BT Scotland is launching its annual search for internet whizz-kids who have shared their skills with the older generation. The BT Internet Ranger of the Year Awards 2010/11 are now open for registrations.
Any young person aged up to 16 years-old, who has taught an older person or group of older people basic computer skills and how to use the internet, is invited to apply.
Each national winner, from Scotland, England, Wales and Northern Ireland will receive a laptop plus £100 worth of vouchers for software/computer equipment. The overall UK winner will receive an additional £200.
Entries are also invited from schools or groups of schools working to help older people make the most of the internet. The winner of the BT Internet Rangers School Award will win a top prize of £4,000 and two runners up will receive prizes of £2,500.
Now in its eighth year, the BT Internet Ranger of the Year Awards was set up following research that found nearly a third of parents and grandparents were taught how to get online by youngsters aged between 13 and 16 years-old.
The awards have inspired hundreds more youngsters to help bridge the digital divide by helping older people acquire basic computer skills, equipping them with the confidence to access and benefit from using the internet.
The awards celebrate the most dedicated young internet teachers around the country.
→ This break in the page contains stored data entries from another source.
(** The partition grammar reads back what it describes: a table of named partitions,
    written as its [mtdparts] line, is parsed as that table, with every size, offset,
    attribute and grammar branch. *)
Theorem parameter_roundtrip t :
  table_device t <> ""%string -> Forall (fun c => graphic c /\ c <> 58) (bytes_of_string (table_device t)) ->
  table_entries t <> [] -> Forall printable (table_entries t) -> numbered 0 (table_entries t) ->
  parse_parameter (string_of_bytes (print_table t)) (logical_block_size t) = Ok t.
Proof.
  intros Hd Hdev Hne Hall Hnum.
  set (mtd := bytes_of_string (table_device t) ++ 58 :: join_with 44 (map print_partition (table_entries t))).
  assert (print_table t = bytes_of_string "CMDLINE:" ++ bytes_of_string "mtdparts=" ++ mtd) as Hprint by done.
  assert (Forall graphic mtd) as Hg.
  { apply Forall_app. split; [eapply Forall_impl; [exact Hdev|]; by intros ? []|]. constructor; [unfold graphic; lia|].
    apply join_with_chars; [unfold graphic; lia|]. apply Forall_map. eapply Forall_impl; [exact Hall|].
    intros e Hp. apply Forall_forall. intros b Hb. by apply print_partition_chars in Hb as [? _]. }
  assert (forall text, Forall graphic (bytes_of_string text) -> Forall graphic (bytes_of_string text ++ mtd)) as Hga
    by (intros text Ht; by apply Forall_app).
  assert (Forall graphic (bytes_of_string "mtdparts=" ++ mtd)) as Hg1 by (apply Hga; repeat constructor; done).
  assert (Forall graphic (print_table t)) as Hg2.
  { rewrite Hprint. apply Forall_app. split; [repeat constructor; done|done]. }
  assert (bytes_ok (print_table t)) as Hok.
  { eapply Forall_impl; [exact Hg2|]. unfold graphic, u8, U8_MAX. intros. lia. }
  unfold parse_parameter. rewrite bytes_of_string_of_bytes by done.
  assert (lines (print_table t) = [print_table t]) as ->.
  { unfold lines. rewrite split_on_none; [|intros H; rewrite Forall_forall in Hg2; apply Hg2 in H; unfold graphic in H; lia].
    by rewrite Hprint. }
  cbn [map]. rewrite (trim_graphic _ Hg2). rewrite Hprint at 1. cbn [List.find].
  assert (starts_with (bytes_of_string "CMDLINE:") (bytes_of_string "CMDLINE:" ++ bytes_of_string "mtdparts=" ++ mtd) = true) as ->
    by (unfold starts_with; by rewrite strip_prefix_app).
  cbn [ok_or]. change (drop 8 (bytes_of_string "CMDLINE:" ++ bytes_of_string "mtdparts=" ++ mtd)) with (bytes_of_string "mtdparts=" ++ mtd).
  rewrite split_whitespace_graphic by done. cbn [find_prefixed]. rewrite strip_prefix_app. cbn [ok_or].
  assert (58 ∉ bytes_of_string (table_device t)) as H58.
  { intros H. rewrite Forall_forall in Hdev. apply Hdev in H. tauto. }
  unfold mtd. rewrite split_once_app by done. cbn [ok_or].
  rewrite bool_decide_eq_false_2 by (intros H; apply Hd, bytes_of_string_inj; by rewrite H).
  assert (Forall (fun p => 44 ∉ p) (map print_partition (table_entries t))) as H44.
  { apply Forall_map. eapply Forall_impl; [exact Hall|]. intros e Hp H. apply print_partition_chars in H; tauto. }
  rewrite bool_decide_eq_false_2.
  2: { destruct (table_entries t) as [|e [|e' entries]]; [done|..]; cbn [map join_with]; rewrite print_partition_parts;
       by destruct (size_text e). }
  rewrite split_on_join; [|by destruct (table_entries t)|done].
  rewrite parse_print_partitions by done. rewrite string_of_bytes_of_string. by destruct t.
Qed.

(** The table of the DAYU200 bundle, in part. *)
Definition sample_table : PartitionTableFact :=
  mkTable "rk29xxnand" 512
    [mkEntry 0 "uboot" 8192 (Some 8192) None Fixed;
     mkEntry 1 "boot_linux" 40960 (Some 196608) (Some Bootable) FixedBootable;
     mkEntry 2 "userdata" 237568 None (Some Grow) RemainderGrow].

Lemma parameter_roundtrip_witness :
  parse_parameter (string_of_bytes (print_table sample_table)) 512 = Ok sample_table.
Proof.
  refine (parameter_roundtrip sample_table _ _ _ _ _).
  - discriminate.
  - cbn. repeat (constructor; [unfold graphic; split; [lia|discriminate]|]). constructor.
  - discriminate.
  - repeat constructor; cbn; unfold u64, U64_MAX; try lia; try discriminate; try reflexivity.
  - cbn. repeat split.
Defined.

(** ** The scanner's window *)

Definition scanned (chunks : list bytes) : found_facts := scanner_finish (foldl push scanner_new chunks).

Definition longest_fact : bytes :=
  bytes_of_string "const.ohos.fullname=" ++ repeat 97 256 ++ [10].

(** A value of the longest length is found in one chunk.  Split before its terminator, the
    window has forgotten the first byte of the key: what is kept is the length of a key and
    of a value, and leaves no room for the [=]. *)
Example longest_fact_found :
  scanned [longest_fact] = [("const.ohos.fullname", string_of_bytes (repeat 97 256))]%string.
Proof. vm_compute. reflexivity. Qed.

Example longest_fact_lost : scanned [take 276 longest_fact; drop 276 longest_fact] = [].
Proof. vm_compute. reflexivity. Qed.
Last year’s Scottish winner was 12 year-old Jake Leitch from Kirkcaldy who was nominated by his mum Jackie after she suffered a stroke.
As well as helping out with everyday activities such as shopping, cooking, and washing, Jake gave his mum a new lease of life by teaching her valuable IT skills which helped her to regain the vocabulary she lost through the stroke and connect with people in similar situations.
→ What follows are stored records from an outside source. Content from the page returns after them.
Lemma inv_crashed s ls t : Inv s ls -> crashed s t -> Inv t [].
Proof.
  intros Hi (Hnames & Hbytes & Hever). constructor; try (by intros n; rewrite lookup_nil).
  - intros p ino. by rewrite Hever.
  - intros p ino Hp. apply Hever, Hnames, (inv_inodes _ _ Hi) in Hp as [i Hp]. apply Hbytes in Hp as (j & -> & _). done.
  - intros d ino Hd Hp. apply Hever, Hnames, (inv_objects _ _ Hi) in Hp as (i & Hino & Hsy & Hsha); [|done].
    apply Hbytes in Hino as (j & Hj & Hsync). destruct (Hsync Hsy) as [Hb Hsj]. exists j. by rewrite Hb.
  - intros p q ino Hp Hd Hq. apply Hever, Hnames in Hp, Hq. by apply (inv_leases _ _ Hi p q ino).
Qed.

Lemma inv_start s ls : Inv s ls -> Inv s (ls ++ [idle]).
Proof.
  intros Hi. pose proof Hi as [Hn Hin Ho Hle Hs Ha Hld].
  assert (forall m k, (ls ++ [idle]) !! m = Some k -> ls !! m = Some k \/ k = idle) as Hback.
  { intros m k. rewrite lookup_app_Some. intros [?|[_ Hk]]; [by left|]. right.
    destruct (m - length ls)%nat; [|done]. by injection Hk. }
  constructor; [done|done|done|done| | |].
  - intros m k st Hk Hst. apply Hback in Hk as [Hk| ->]; [by apply (Hs m k)|done].
  - intros m m' k k' st st' Hk Hk' Hst Hst'. apply Hback in Hk as [Hk| ->], Hk' as [Hk'| ->]; try done. by apply (Ha m m' k k').
  - intros m k h Hk Hh. apply Hback in Hk as [Hk| ->]; [by apply (Hld m k)|by apply elem_of_nil in Hh].
Qed.

(** A machine on which only store operations run. *)
Definition sound (s : System) : Prop :=
  exists ls, Inv (disk s) ls /\ Forall2 (fun p l => wp by_rules p l (fun _ _ => True)) (processes s) ls.

Lemma sound_step quota s t : sound s -> sys_step quota s t -> sound t.
Proof.
  intros Hs Hstep. revert Hs. destruct Hstep as [s' p Hp|s' n c k e Hn Hf|s' n|s' d Hd];
    intros (ls & Hi & Hall); unfold sound; cbn [disk processes].
  - exists (ls ++ [idle]). split; [by apply inv_start|]. apply Forall2_app; [done|]. constructor; [|done].
    by eapply store_program_rules.
  - destruct (Forall2_lookup_l _ _ _ _ _ Hall Hn) as (l & Hl & [Ha Hk]). eexists. split; [by apply call_keeps|].
    apply Forall2_insert; [done|]. apply Hk.
  - destruct (processes s' !! n) as [p|] eqn:Hn.
    + destruct (Forall2_lookup_l _ _ _ _ _ Hall Hn) as (l & Hl & _). exists (<[n := l]> ls).
      split; [by rewrite insert_same|]. by apply Forall2_insert.
    + exists ls. rewrite list_insert_ge; [done|]. by apply lookup_ge_None.
  - exists []. split; [by eapply inv_crashed|constructor].
Qed.

(** C24. Content addressing: in every state any number of imports, lease changes, seals,
    reads and collections can bring the store to, interleaved call by call, with calls that
    fail, processes that die and machines that crash, as long as no name of a staged file is
    used twice, the file at a digest's object path is synced and its bytes hash to that
    digest. *)
Theorem published_objects_hash quota s d ino :
  rtc (sys_step quota) empty_store s -> digest_ok d -> nodes (disk s) !! object_path d = Some (File ino) ->
  exists i, inodes (disk s) !! ino = Some i /\ i_synced i = true /\ sha256 (i_bytes i) = d.
Proof.
  intros Hreach Hd Hp. assert (sound s) as (ls & Hi & _).
  { apply (rtc_ind_r sound) in Hreach; [done| |].
    - exists []. split; [|constructor]. constructor; cbn; try (intros; by rewrite ?lookup_empty in *); try (by intros ? ? ?%elem_of_nil);
        try (by intros ? ? ? ?%elem_of_nil).
    - intros t u _ Hstep Hs. by eapply sound_step. }
  by apply (inv_objects _ _ Hi), (inv_names _ _ Hi).
Qed.

(** ** A history *)

Definition fresh_nameb (c : call) (s : Disk) : bool :=
  match c with
  | CreateFile p => negb (bool_decide (in_dir STAGING_DIR p)) || forallb (fun e => negb (bool_decide (e.1 = p))) (ever s)
  | _ => true
  end.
Jake said: “I really enjoy using computers and it’s great that I can use them to help my mum too. I have found being a teacher challenging, but really fun and it has helped me understand more about caring for people who have had strokes.”
Martha Lane Fox, the Government’s Digital Champion, said: “BT’s Internet Rangers are working so hard to reduce the digital divide through intergenerational collaboration – it is truly inspirational and a step towards a remarkable and digital UK.”
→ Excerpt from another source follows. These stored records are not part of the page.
(* ===== verification/YamlRound.v ===== *)
(** * YAML documents read back (crates/arkforge-core/src/yaml.rs)

    Every tree of mappings, sequences and scalars within the reader's depth has a text, in
    block style with quoted scalars, that the reader reads as that tree. *)

From S2P Require Import Prelude Text Yaml.

(** ** The text of a tree *)

Definition quoted (s : string) : bytes := 34 :: bytes_of_string s ++ [34].

(** A line as its indentation and content. *)
Definition row : Type := (nat * bytes)%type.

Definition dash (indent : nat) (rows : list row) : list row :=
  match rows with (_, content) :: rows => (indent, [45; 32] ++ content) :: rows | [] => [] end.

Fixpoint print_block (indent : nat) (v : YamlValue) : list row :=
  match v with
  | Mapping entries =>
      flat_map (fun entry =>
        let '(key, x) := entry in
        match x with
        | Scalar s => [(indent, quoted key ++ 58 :: 32 :: quoted s)]
        | Sequence [] => [(indent, quoted key ++ [58; 32; 91; 93])]
        | YNull => [(indent, quoted key ++ [58])]
        | _ => (indent, quoted key ++ [58]) :: print_block (indent + 2) x
        end) entries
  | Sequence items =>
      flat_map (fun x =>
        match x with
        | Scalar s => [(indent, 45 :: 32 :: quoted s)]
        | Sequence [] => [(indent, [45; 32; 91; 93])]
        | YNull => [(indent, [45])]
        | Sequence _ => (indent, [45]) :: print_block (indent + 2) x
        | Mapping _ => dash indent (print_block (indent + 2) x)
        end) items
  | _ => []
  end.

Definition print_row (r : row) : bytes := replicate r.1 32 ++ r.2 ++ [10].
Definition print (v : YamlValue) : string := string_of_bytes (flat_map print_row (print_block 0 v)).

(** Text that can be quoted: printable ASCII without a double quote or backslash. *)
Definition quotable_byte (b : Z) : Prop := 32 <= b <= 126 /\ b <> 34 /\ b <> 92.
Definition quotable (s : string) : Prop := Forall quotable_byte (bytes_of_string s).

Definition leaf (v : YamlValue) : Prop :=
  match v with Scalar s => quotable s | YNull | Sequence [] => True | _ => False end.

(** Trees of at most [n] levels of blocks; a mapping behind a dash is part of its sequence. *)
Fixpoint block_ok (n : nat) (v : YamlValue) : Prop :=
  match n with
  | O => False
  | S n =>
      let entries_ok entries :=
        entries <> [] /\ NoDup (map fst entries) /\
        Forall (fun entry => quotable entry.1 /\ (leaf entry.2 \/ block_ok n entry.2)) entries in
      match v with
      | Mapping entries => entries_ok entries
      | Sequence items =>
          items <> [] /\
          Forall (fun x => leaf x \/ match x with
                                     | Sequence _ => block_ok n x
                                     | Mapping entries => entries_ok entries
                                     | _ => False
                                     end) items
      | _ => False
      end
  end.

Definition entry_ok (n : nat) (entry : string * YamlValue) : Prop :=
  quotable entry.1 /\ (leaf entry.2 \/ block_ok n entry.2).

(** ** Scanning quoted text *)

Definition ascii (l : bytes) : Prop := Forall (fun b => 0 <= b < 128) l.

Lemma chars_ascii l : ascii l -> chars l = map (fun b => [b]) l.
Proof.
  induction 1 as [|b l Hb _ IH]; [done|]. cbn [chars map]. destruct (Z.ltb_spec b 128); [by rewrite IH|lia].
Qed.

Lemma concat_map_singleton (l : bytes) : concat (map (fun b => [b]) l) = l.
Proof. induction l as [|b l IH]; [done|]. cbn. by rewrite IH. Qed.

Definition solid (b : Z) : Prop := 33 <= b < 128.

Lemma solid_not_space b : solid b -> is_whitespace [b] = false.
Proof. unfold solid. intros Hb. cbn. unfold in_range. destruct (Z.leb_spec 9 b), (Z.leb_spec b 13), (Z.eqb_spec b 32); try done; lia. Qed.

Lemma drop_while_solid b l : solid b -> drop_while is_whitespace ([b] :: l) = [b] :: l.
Proof. intros Hb. cbn [drop_while]. by rewrite solid_not_space. Qed.

Lemma trim_start_solid b l : solid b -> ascii l -> trim_start (b :: l) = b :: l.
Proof.
  intros Hb Hl. unfold trim_start. rewrite chars_ascii by (constructor; [unfold solid in Hb; lia|done]).
  cbn [map]. rewrite drop_while_solid by done. cbn. by rewrite concat_map_singleton.
Qed.

Lemma trim_end_solid b l : solid b -> ascii l -> trim_end (l ++ [b]) = l ++ [b].
Proof.
  intros Hb Hl. unfold trim_end. rewrite chars_ascii.
  - rewrite map_app. cbn [map]. rewrite rev_app_distr. cbn [rev app]. rewrite drop_while_solid by done.
    cbn [rev]. rewrite rev_involutive, concat_app, concat_map_singleton. done.
  - apply Forall_app. split; [done|]. constructor; [unfold solid in Hb; lia|done].
Qed.

Lemma trim_parts l : ascii l -> trim l = trim_end (trim_start l).
Proof.
  intros Hl. unfold trim, trim_end, trim_start. rewrite (chars_ascii l) by done.
  assert (forall k, ascii k -> chars (concat (map (fun b => [b]) k)) = map (fun b => [b]) k) as Hk.
  { intros k Hk. by rewrite concat_map_singleton, chars_ascii. }
  assert (exists k, drop_while is_whitespace (map (fun b => [b]) l) = map (fun b => [b]) k /\ ascii k) as (k & -> & Hok).
  { clear Hk. induction Hl as [|b l Hb Hl IH]; [exists []; split; [done|constructor]|]. cbn [map drop_while].
    destruct (is_whitespace [b]); [done|].
    exists (b :: l). split; [done|by constructor]. }
  by rewrite Hk.
Qed.

Lemma trim_solid a l b : solid a -> solid b -> ascii l -> trim (a :: l ++ [b]) = a :: l ++ [b].
Proof.
  intros Ha Hb Hl. assert (ascii (l ++ [b])) as Hlb by (apply Forall_app; split; [done|constructor; [unfold solid in Hb; lia|done]]).
  rewrite trim_parts by (constructor; [unfold solid in Ha; lia|done]). rewrite trim_start_solid by done.
  apply (trim_end_solid b (a :: l)); [done|]. constructor; [unfold solid in Ha; lia|done].
Qed.

Lemma quotable_ascii s : quotable s -> ascii (bytes_of_string s).
Proof. intros Hs. eapply Forall_impl; [exact Hs|]. unfold quotable_byte. intros b Hb. cbn in Hb. lia. Qed.

Lemma quoted_ascii s : quotable s -> ascii (quoted s).
Proof. intros Hs. constructor; [lia|]. apply Forall_app. split; [by apply quotable_ascii|]. constructor; [lia|done]. Qed.

Lemma solid_quote : solid 34.
Proof. unfold solid. lia. Qed.

Lemma trim_quoted s : quotable s -> trim (quoted s) = quoted s.
Proof. intros Hs. apply trim_solid; [apply solid_quote..|by apply quotable_ascii]. Qed.

Lemma unquote_quoted s : quotable s -> unquote_simple (quoted s) = bytes_of_string s.
Proof.
  intros Hs. unfold unquote_simple. rewrite trim_quoted by done. unfold quoted.
  assert (exists c l, bytes_of_string s ++ [34] = c :: l) as (c & l & Heq) by (destruct (bytes_of_string s); by eexists _, _).
  rewrite Heq. assert (List.last (34 :: c :: l) 0 = 34) as -> by (rewrite <- Heq; apply (List.last_last (34 :: bytes_of_string s))).
  cbn [Z.eqb andb orb]. rewrite <- Heq. apply removelast_last.
Qed.

(** Inside double quotes the scans pass over everything up to the next one. *)
Definition inside : Quotes := mkQuotes false true.

Lemma quote_step_inside b : b <> 34 -> quote_step inside b = inside.
Proof. intros Hb. unfold quote_step, inside. cbn. rewrite andb_false_r. by apply Z.eqb_neq in Hb as ->. Qed.

(** Text whose special bytes are all quoted. *)
Fixpoint tame (q : Quotes) (l : bytes) : Prop :=
  match l with
  | [] => True
  | b :: l => (unquoted q = true -> b <> 35 /\ b <> 38 /\ b <> 42 /\ b <> 33) /\ b <> 92 /\ tame (quote_step q b) l
  end.

Lemma tame_quoted s l : quotable s -> tame outside l -> tame outside (quoted s ++ l).
Proof.
  intros Hs Hl. unfold quoted. cbn [app tame]. split; [done|]. split; [done|]. change (quote_step outside 34) with inside.
  rewrite <- app_assoc. induction Hs as [|b k Hb _ IH]; [by cbn|]. cbn [app tame]. unfold quotable_byte in Hb.
  rewrite quote_step_inside by tauto. split_and!; [done|tauto|exact IH].
Qed.

Lemma tame_indirection q previous l : tame q l -> indirection_from q false previous l = false.
Proof.
  revert q previous. induction l as [|b l IH]; intros q previous; cbn [tame indirection_from]; [done|].
  intros (Hq & H92 & Hl). rewrite andb_false_r. apply Z.eqb_neq in H92. rewrite H92, andb_false_r.
  rewrite IH by done. rewrite orb_false_r. destruct (unquoted q) eqn:Eq; [|by rewrite andb_false_r].
  destruct (Hq eq_refl) as (_ & H1 & H2 & H3). apply Z.eqb_neq in H1, H2, H3. by rewrite H1, H2, H3.
Qed.

Lemma tame_comment q previous l : tame q l -> comment_from q previous l = l.
Proof.
  revert q previous. induction l as [|b l IH]; intros q previous; cbn [tame comment_from]; [done|].
  intros (Hq & _ & Hl). rewrite IH by done. destruct (unquoted q) eqn:Eq; [|by rewrite andb_false_r].
  destruct (Hq eq_refl) as (H1 & _). apply Z.eqb_neq in H1. by rewrite H1.
Qed.

(** ** Keys and scalars *)

Lemma split_inside before s l :
  quotable s -> split_key_from inside before (bytes_of_string s ++ 34 :: l) = split_key_from outside (before ++ bytes_of_string s ++ [34]) l.
Proof.
  intros Hs. revert before. induction Hs as [|b k Hb _ IH]; intros before.
  - cbn [app split_key_from]. cbn. done.
  - unfold quotable_byte in Hb. cbn [app split_key_from]. assert (unquoted inside = false) as -> by done.
    rewrite andb_false_r. cbn [andb]. rewrite quote_step_inside by tauto. rewrite IH. by rewrite <- !app_assoc.
Qed.

Lemma split_quoted s l : quotable s -> split_key_from outside [] (quoted s ++ l) = split_key_from outside (quoted s) l.
Proof.
  intros Hs. unfold quoted. cbn [app]. rewrite <- app_assoc. cbn [app split_key_from]. change (quote_step outside 34) with inside.
  assert ((34 =? 58) = false) as -> by done. cbn [andb app]. by rewrite split_inside.
Qed.

Lemma key_split s rest :
  quotable s -> (rest = [] \/ exists l, rest = 32 :: l) -> try_split_key (quoted s ++ 58 :: rest) = Some (s, trim rest).
Proof.
  intros Hs Hr. unfold try_split_key. rewrite split_quoted by done. cbn [split_key_from].
  assert (match rest with [] => true | c :: _ => c =? 32 end = true) as -> by by destruct Hr as [->|[l ->]].
  assert ((58 =? 58) && unquoted outside && true = true) as -> by done.
  rewrite trim_quoted, bool_decide_eq_false_2, unquote_quoted by done. cbn. by rewrite string_of_bytes_of_string.
Qed.

Lemma no_key_quoted s : quotable s -> try_split_key (quoted s) = None.
Proof.
  intros Hs. unfold try_split_key. pose proof (split_quoted s [] Hs) as H. rewrite app_nil_r in H. by rewrite H.
Qed.

Lemma scalar_quoted s line : quotable s -> parse_inline_scalar (quoted s) line = Ok (Scalar s).
Proof.
  intros Hs. unfold parse_inline_scalar. rewrite trim_quoted by done. unfold quoted at 1. cbn [Z.eqb orb Pos.eqb].
  rewrite !bool_decide_eq_false_2 by done. cbn [orb]. rewrite unquote_quoted by done. by rewrite string_of_bytes_of_string.
Qed.

Lemma scalar_empty line : parse_inline_scalar [91; 93] line = Ok (Sequence []).
Proof. by vm_compute. Qed.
Liz Turner, BT Scotland’s digital inclusion programme manager, said: “Not having the basic skills to get online means many older people miss out on important information and cheaper goods and services, even employment opportunities. BT Scotland wants to acknowledge and reward the fantastic work youngsters do as part of the Internet Rangers scheme. This type of intergenerational learning is a simple and obvious solution to promoting digital inclusion for all.”
Entry forms and more information about the awards can be found at the BT Internet Rangers website, www.btinternetrangers.co.uk.